** Supplied entries **
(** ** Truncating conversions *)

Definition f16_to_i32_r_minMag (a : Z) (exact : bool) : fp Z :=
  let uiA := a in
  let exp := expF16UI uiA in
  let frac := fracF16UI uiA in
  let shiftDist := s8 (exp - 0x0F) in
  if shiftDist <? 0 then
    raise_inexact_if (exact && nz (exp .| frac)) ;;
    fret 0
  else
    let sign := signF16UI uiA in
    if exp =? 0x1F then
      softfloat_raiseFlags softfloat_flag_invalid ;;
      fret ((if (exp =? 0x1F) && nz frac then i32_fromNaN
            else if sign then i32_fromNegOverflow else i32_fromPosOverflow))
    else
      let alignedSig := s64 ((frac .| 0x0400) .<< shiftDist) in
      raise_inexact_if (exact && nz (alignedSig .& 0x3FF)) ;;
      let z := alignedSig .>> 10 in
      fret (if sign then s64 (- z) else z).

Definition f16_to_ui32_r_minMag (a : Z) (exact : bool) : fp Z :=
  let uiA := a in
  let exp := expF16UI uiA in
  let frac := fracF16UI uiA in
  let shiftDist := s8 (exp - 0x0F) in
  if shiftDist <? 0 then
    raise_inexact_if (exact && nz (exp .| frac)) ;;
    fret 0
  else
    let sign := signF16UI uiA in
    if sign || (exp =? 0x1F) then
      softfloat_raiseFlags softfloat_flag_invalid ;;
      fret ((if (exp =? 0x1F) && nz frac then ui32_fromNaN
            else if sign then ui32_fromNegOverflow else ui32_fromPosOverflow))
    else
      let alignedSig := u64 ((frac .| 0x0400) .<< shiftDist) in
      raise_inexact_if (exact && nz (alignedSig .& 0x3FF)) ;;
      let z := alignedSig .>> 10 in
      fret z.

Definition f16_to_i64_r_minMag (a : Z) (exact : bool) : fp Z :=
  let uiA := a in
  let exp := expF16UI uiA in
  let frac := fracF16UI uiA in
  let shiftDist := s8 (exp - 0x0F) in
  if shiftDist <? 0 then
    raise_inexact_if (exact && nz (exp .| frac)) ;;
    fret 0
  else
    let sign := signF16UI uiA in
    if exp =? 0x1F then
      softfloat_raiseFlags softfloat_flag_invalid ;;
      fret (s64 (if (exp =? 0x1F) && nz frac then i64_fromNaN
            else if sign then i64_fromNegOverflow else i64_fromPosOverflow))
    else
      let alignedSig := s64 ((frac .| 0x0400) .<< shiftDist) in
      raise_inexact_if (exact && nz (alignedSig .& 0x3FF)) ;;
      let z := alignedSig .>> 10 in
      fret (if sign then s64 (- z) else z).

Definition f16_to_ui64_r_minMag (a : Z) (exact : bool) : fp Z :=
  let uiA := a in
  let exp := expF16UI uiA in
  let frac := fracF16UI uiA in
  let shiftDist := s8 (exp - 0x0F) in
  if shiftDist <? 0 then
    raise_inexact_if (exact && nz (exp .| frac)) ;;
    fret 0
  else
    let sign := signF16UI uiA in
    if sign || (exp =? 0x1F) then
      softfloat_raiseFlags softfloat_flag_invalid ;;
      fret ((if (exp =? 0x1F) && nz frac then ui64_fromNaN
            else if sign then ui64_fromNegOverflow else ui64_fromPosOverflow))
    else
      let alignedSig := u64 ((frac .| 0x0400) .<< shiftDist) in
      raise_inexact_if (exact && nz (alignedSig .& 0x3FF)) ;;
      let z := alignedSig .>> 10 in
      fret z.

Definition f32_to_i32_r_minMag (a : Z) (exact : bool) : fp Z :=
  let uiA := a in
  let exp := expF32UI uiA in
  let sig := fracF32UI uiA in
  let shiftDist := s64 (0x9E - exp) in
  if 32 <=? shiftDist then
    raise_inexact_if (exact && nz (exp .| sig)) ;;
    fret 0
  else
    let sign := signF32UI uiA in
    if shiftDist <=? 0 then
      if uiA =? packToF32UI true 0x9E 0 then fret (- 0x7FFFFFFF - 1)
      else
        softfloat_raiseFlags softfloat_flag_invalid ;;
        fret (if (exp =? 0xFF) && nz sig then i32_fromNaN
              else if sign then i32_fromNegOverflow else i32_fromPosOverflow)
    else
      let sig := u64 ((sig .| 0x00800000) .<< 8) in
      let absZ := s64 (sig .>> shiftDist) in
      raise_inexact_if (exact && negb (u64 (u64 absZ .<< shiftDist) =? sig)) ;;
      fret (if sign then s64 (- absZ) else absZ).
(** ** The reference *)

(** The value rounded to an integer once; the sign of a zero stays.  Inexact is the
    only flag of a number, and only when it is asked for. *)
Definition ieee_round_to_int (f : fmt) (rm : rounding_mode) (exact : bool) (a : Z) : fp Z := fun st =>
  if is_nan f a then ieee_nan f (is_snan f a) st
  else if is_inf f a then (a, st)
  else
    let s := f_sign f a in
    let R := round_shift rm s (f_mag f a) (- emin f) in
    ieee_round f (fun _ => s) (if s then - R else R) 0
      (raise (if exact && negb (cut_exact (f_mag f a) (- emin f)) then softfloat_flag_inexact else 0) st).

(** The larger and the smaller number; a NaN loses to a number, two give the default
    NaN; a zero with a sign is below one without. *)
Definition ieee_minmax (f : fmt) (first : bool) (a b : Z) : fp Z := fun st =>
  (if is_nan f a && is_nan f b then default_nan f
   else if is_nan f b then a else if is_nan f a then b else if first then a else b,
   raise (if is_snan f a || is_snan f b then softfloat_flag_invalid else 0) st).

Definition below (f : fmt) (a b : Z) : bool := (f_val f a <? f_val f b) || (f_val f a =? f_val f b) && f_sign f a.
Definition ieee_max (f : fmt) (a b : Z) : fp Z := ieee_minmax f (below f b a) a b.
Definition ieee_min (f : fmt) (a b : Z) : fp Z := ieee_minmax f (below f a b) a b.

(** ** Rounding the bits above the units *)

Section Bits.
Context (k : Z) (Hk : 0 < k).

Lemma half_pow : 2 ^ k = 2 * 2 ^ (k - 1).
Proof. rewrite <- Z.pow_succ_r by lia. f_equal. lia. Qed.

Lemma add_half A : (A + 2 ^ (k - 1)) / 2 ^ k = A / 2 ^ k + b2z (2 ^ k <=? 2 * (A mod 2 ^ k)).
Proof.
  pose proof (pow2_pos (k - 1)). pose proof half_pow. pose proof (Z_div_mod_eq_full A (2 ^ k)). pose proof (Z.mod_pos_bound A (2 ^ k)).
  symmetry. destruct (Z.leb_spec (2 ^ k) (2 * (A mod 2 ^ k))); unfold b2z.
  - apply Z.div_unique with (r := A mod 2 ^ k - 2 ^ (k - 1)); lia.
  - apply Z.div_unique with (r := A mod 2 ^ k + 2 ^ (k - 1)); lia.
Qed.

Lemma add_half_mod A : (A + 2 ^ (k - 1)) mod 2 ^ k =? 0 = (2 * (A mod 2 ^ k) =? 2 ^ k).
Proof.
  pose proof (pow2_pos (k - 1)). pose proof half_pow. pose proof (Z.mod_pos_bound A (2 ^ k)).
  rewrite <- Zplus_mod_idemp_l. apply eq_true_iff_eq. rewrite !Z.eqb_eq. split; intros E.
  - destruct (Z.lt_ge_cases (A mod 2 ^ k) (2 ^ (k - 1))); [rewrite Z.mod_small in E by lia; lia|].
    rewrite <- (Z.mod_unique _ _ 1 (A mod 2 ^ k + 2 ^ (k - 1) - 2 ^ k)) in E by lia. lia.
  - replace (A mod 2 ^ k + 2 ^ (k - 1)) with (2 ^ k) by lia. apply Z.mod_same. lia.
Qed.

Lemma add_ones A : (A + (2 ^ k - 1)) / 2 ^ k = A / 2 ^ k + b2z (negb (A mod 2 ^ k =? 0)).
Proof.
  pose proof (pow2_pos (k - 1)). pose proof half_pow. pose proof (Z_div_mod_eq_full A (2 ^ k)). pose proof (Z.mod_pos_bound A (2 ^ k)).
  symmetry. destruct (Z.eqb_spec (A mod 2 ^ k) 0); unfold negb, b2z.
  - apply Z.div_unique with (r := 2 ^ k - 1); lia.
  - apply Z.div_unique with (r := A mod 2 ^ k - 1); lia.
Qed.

* * *

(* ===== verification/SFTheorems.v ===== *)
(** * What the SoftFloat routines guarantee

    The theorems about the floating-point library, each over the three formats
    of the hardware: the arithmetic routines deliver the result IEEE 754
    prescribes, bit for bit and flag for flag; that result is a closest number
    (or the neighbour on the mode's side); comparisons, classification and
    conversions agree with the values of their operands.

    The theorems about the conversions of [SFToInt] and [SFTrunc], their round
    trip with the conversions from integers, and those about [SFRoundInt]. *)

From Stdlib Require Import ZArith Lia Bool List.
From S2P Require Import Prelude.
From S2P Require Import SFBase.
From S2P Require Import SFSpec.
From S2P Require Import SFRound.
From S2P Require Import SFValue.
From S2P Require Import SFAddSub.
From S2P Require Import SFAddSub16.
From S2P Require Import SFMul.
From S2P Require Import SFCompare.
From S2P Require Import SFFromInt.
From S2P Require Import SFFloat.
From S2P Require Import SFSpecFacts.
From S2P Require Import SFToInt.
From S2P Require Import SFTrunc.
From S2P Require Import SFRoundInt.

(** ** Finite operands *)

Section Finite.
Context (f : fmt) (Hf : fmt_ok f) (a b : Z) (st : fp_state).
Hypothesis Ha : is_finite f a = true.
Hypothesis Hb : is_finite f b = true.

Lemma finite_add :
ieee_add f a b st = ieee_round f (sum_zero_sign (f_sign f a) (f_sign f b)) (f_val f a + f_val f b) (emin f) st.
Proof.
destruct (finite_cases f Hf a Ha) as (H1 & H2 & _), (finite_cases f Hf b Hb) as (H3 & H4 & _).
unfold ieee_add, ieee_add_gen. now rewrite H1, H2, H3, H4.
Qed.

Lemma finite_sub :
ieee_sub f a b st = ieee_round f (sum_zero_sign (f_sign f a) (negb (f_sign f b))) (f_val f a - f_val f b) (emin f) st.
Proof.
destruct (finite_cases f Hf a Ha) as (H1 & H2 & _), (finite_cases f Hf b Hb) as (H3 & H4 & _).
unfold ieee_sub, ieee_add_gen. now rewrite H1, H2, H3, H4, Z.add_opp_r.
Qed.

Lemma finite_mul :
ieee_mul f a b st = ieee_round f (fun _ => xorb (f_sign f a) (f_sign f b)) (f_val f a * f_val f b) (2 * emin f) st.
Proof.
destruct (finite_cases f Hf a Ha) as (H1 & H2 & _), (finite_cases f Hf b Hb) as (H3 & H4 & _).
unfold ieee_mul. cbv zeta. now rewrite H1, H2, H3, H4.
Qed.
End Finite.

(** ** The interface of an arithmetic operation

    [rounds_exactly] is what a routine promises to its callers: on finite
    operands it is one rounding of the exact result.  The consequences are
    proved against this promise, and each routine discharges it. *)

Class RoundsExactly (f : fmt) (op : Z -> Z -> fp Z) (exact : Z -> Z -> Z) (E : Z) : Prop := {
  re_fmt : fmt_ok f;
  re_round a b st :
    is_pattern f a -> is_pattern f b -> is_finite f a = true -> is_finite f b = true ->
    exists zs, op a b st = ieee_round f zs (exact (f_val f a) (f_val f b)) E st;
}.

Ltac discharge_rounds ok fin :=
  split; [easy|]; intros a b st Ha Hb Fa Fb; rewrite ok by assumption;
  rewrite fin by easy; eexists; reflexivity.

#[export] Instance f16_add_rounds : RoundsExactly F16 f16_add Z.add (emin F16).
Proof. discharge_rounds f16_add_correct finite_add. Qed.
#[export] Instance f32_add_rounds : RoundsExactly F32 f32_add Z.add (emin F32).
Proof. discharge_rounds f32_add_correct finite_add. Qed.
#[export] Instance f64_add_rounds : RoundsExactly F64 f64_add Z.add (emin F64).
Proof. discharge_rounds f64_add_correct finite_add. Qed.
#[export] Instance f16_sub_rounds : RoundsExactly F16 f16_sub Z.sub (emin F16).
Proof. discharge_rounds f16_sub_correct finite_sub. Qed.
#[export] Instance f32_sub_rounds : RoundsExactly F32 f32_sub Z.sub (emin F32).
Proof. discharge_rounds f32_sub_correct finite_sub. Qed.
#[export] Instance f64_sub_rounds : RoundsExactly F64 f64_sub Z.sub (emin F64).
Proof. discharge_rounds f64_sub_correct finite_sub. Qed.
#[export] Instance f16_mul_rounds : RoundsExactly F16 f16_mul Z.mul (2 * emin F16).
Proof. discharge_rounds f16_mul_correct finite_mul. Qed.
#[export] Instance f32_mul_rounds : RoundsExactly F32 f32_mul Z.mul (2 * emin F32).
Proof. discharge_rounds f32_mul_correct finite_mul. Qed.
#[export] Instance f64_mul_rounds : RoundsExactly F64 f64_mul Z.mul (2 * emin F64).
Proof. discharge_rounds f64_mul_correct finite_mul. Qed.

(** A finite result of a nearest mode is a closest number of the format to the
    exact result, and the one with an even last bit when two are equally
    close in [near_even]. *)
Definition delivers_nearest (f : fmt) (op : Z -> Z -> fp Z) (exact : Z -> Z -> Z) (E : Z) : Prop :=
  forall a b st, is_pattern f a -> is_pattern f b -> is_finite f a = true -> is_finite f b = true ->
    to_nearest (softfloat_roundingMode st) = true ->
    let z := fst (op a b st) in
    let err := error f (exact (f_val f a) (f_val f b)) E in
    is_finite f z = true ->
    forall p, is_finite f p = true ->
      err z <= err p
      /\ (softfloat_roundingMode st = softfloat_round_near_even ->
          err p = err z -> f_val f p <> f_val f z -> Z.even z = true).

** About this exercise **
In the entries above, find each line with the word "conversions" and copy it.

** Output for this exercise **
(** ** Truncating conversions *)
    conversions agree with the values of their operands.
    The theorems about the conversions of [SFToInt] and [SFTrunc], their round
    trip with the conversions from integers, and those about [SFRoundInt]. *)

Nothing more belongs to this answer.